### Information:
----
Lemma freewalk_entry_ok (k : nat) s l T :
  vm_inv s l T ∅ -> T !! π = Some p -> (k < 512)%nat ->
  exists s' l', freewalk_entry (freewalk_from depth) p k s = Ok tt s' /\
    vm_inv s' l' (prune (π ++ [Z.of_nat k]) T) ∅ /\ own l' (prune (π ++ [Z.of_nat k]) T) = own l T /\
    vstep (own l T) s s' /\ kept_tables T s s'.
Proof.
  intros I Hπ Hk. assert (Hi : slot (Z.of_nat k)) by (unfold slot; lia). unfold freewalk_entry.
  erewrite bind_ok by (apply load_pte_ok; by eapply pte_at_ne).
  pose proof (vi_pt _ _ _ _ I) as P. destruct (T !! (π ++ [Z.of_nat k])) as [q|] eqn:E.
  - assert (Hl : (length π < 2)%nat).
    { apply (pi_page _ _ _ P) in E as (_ & _ & E). rewrite length_app in E. simpl in E. lia. }
    rewrite (pi_inner _ _ _ P π) by done. unfold inner_entry. rewrite E.
    destruct (pi_page _ _ _ P _ _ E) as (Hq & Ha & _).
    assert (Hok : pte_ok q PTE_V) by (apply inner_ok; [lia|done]).
    rewrite !mkpte_flag, mkpte_pa by done.
    change (flag PTE_V PTE_V && negb (flag PTE_V (Z.lor (Z.lor PTE_R PTE_W) PTE_X))) with true. cbv iota.
    destruct (rec (Z.of_nat k) q s l T I E) as (s1 & l1 & E1 & Pr). erewrite bind_ok by exact E1.
    destruct (pruned_clear s l T π p (Z.of_nat k) s1 l1) as (s2 & E2 & I2 & S2 & L2); try done.
    exists s2, l1. split_and!; try done. apply Pr.
  - assert (Ez : load64 (mem s) (pte_at p (Z.of_nat k)) = 0).
    { destruct (decide (length π < 2)%nat).
      - rewrite (pi_inner _ _ _ P π) by done. unfold inner_entry. by rewrite E.
      - rewrite (pi_leaf _ _ _ P π) by (done || lia). unfold leaf_entry. by rewrite lookup_empty. }
    rewrite Ez. exists s, l. rewrite (prune_none _ _ _ _ P E). by split_and!.
Qed.

(** The loop over the entries of one table, from entry [k] on. *)
Lemma freewalk_loop (m k : nat) s l T :
  (k + m = 512)%nat -> vm_inv s l T ∅ -> T !! π = Some p ->
  (forall j, 0 <= j < Z.of_nat k -> T !! (π ++ [j]) = None) ->
  exists s' l' T',
    mapM_ (freewalk_entry (freewalk_from depth) p) (seq k m) s = Ok tt s' /\
    vm_inv s' l' T' ∅ /\ T' !! π = Some p /\ (forall j, T' !! (π ++ [j]) = None) /\
    own l' T' = own l T /\ prune π T' = prune π T /\ vstep (own l T) s s' /\ kept_tables T s s'.
Proof.
  revert k s l T. induction m as [|m IH]; intros k s l T Hk I Hπ Hn; cbn [seq mapM_].
  { exists s, l, T. split_and!; try done. intros j. destruct (T !! (π ++ [j])) as [q|] eqn:E; [|done].
    destruct (pi_parent _ _ _ (vi_pt _ _ _ _ I) _ _ _ E) as [_ Hj]. unfold slot in Hj.
    rewrite Hn in E by lia. done. }
  destruct (freewalk_entry_ok k s l T I Hπ) as (s1 & l1 & E1 & I1 & O1 & S1 & L1); [lia|].
  erewrite bind_ok by exact E1.
  destruct (IH (S k) s1 l1 (prune (π ++ [Z.of_nat k]) T))
    as (s' & l' & T' & E' & I' & Hπ' & Hn' & O' & P' & S' & L'); [lia|done| | |].
  - apply lookup_prune. split; [done|]. intros [x E]. apply (f_equal length) in E.
    rewrite !length_app in E. simpl in E. lia.
  - intros j Hj. destruct (prune _ T !! _) eqn:E; [|done]. apply lookup_prune in E as [E Hnp].
    destruct (decide (j = Z.of_nat k)) as [->|]; [by destruct Hnp|]. rewrite Hn in E by lia. done.
  - exists s', l', T'. split_and!; try done.
    + by rewrite O'.
    + by rewrite P', prune_prune.
    + rewrite O1 in S'. by eapply vstep_trans.
    + intros κ q j H Hj. rewrite (L' κ) by (rewrite ?prune_prune; done). by apply (L1 κ).
Qed.

Lemma freewalk_table s l T :
  vm_inv s l T ∅ -> T !! π = Some p ->
  exists s' l', freewalk_from (S depth) p s = Ok tt s' /\ pruned π s l T s' l'.
Proof.
  intros I Hπ. cbn [freewalk_from].
  destruct (freewalk_loop 512 0 s l T) as (s1 & l1 & T1 & E1 & I1 & Hπ1 & Hn1 & O1 & P1 & S1 & L1);
    [done|done|done|intros; lia|].
  erewrite bind_ok by exact E1.
  destruct (pruned_kfree s1 l1 T1 π p I1 Hπ1 Hn1) as (s' & E' & [K' O' D' Ld' S']).
  exists s', (p :: l1). split; [done|]. rewrite P1, ?O1 in *. split; try done.
  - intros κ q i H Hi. rewrite (Ld' κ) by done. by apply (L1 κ).
  - by eapply vstep_trans.
Qed.
End Freewalk.

Lemma freewalk_from_ok depth π p s l T :
  (length π + depth = 3)%nat -> vm_inv s l T ∅ -> T !! π = Some p ->
  exists s' l', freewalk_from depth p s = Ok tt s' /\ pruned π s l T s' l'.
Proof.
  revert π p s l T. induction depth as [|depth IH]; intros π p s l T Hd I Hπ.
  { apply (pi_page _ _ _ (vi_pt _ _ _ _ I)) in Hπ as (_ & _ & ?). lia. }
  apply freewalk_table; try done. intros i q s1 l1 T1 I1 H1. apply IH; [|done|done].
  rewrite length_app. simpl. lia.
Qed.

Lemma freewalk_ok s l T root :
  vm_inv s l T ∅ -> T !! [] = Some root ->
  exists s' l', freewalk root s = Ok tt s' /\ kmem_inv s' l' /\ list_to_set l' = own l T /\
    vstep (own l T) s s'.
Proof.
  intros I HT. destruct (freewalk_from_ok 3 [] root s l T) as (s' & l' & E & [K O D Ld S]); try done.
  exists s', l'. split_and!; try done. rewrite <- O. unfold own.
  assert (prune [] T = ∅) as ->; [|rewrite map_img_empty_L, union_empty_r_L; reflexivity].
  apply map_empty. intros κ. destruct (prune [] T !! κ) eqn:Ep; [|done].
  apply lookup_prune in Ep as [_ Hn]. destruct Hn. apply prefix_nil.
Qed.

(** A second, empty address space. *)
Lemma uvmcreate_second s q l T U F :
  uvm_inv s (q :: l) T U F ->
  exists s', uvmcreate s = Ok q s' /\ two_spaces s' l T U F {[ [] := q ]} ∅ ∅.
Proof.
  intros I. pose proof (ui_vm _ _ _ _ _ I) as V.
  destruct (uvmcreate_ok s q l) as (s' & E & I' & S); [apply V|apply V|].
  assert (Hsp : forall p, p ∈ space T U -> p ∉ q :: l).
  { intros p [[π H]|(κ & f & H)]%elem_of_space; [by eapply (vi_disj _ _ _ _ V)|].
    apply (ui_page _ _ _ _ _ I) in H as [_ H]. rewrite elem_of_own in H. naive_solver. }
  exists s'. split; [done|]. split; [|done|].
  - apply (uvm_other s (q :: l)); try done; [apply I'|apply S|apply S| |].
    + intros p Hp. apply Hsp in Hp. set_solver.
    + intros p a Hp Ha. apply S. intros x ->%elem_of_singleton.
      apply (pages_disjoint p q); [by apply (space_aligned s (q :: l) T U F)| | |done].
      * pose proof (kmem_inv_aligned _ _ (vi_k _ _ _ _ V)) as Hf. by apply Forall_cons_1 in Hf as [? _].
      * intros ->. apply Hsp in Hp. set_solver.
  - intros p Hp [[π H]|(κ & f & H)]%elem_of_space.
    + apply lookup_singleton_Some in H as [_ <-]. apply Hsp in Hp. set_solver.
    + by rewrite lookup_empty in H.
Qed.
----
### Exercise goal:
Where a line of the data above includes the string "assert", pull it out.

### Task result:
  intros I Hπ Hk. assert (Hi : slot (Z.of_nat k)) by (unfold slot; lia). unfold freewalk_entry.
  - assert (Hl : (length π < 2)%nat).
    assert (Hok : pte_ok q PTE_V) by (apply inner_ok; [lia|done]).
  - assert (Ez : load64 (mem s) (pte_at p (Z.of_nat k)) = 0).
  assert (prune [] T = ∅) as ->; [|rewrite map_img_empty_L, union_empty_r_L; reflexivity].
  assert (Hsp : forall p, p ∈ space T U -> p ∉ q :: l).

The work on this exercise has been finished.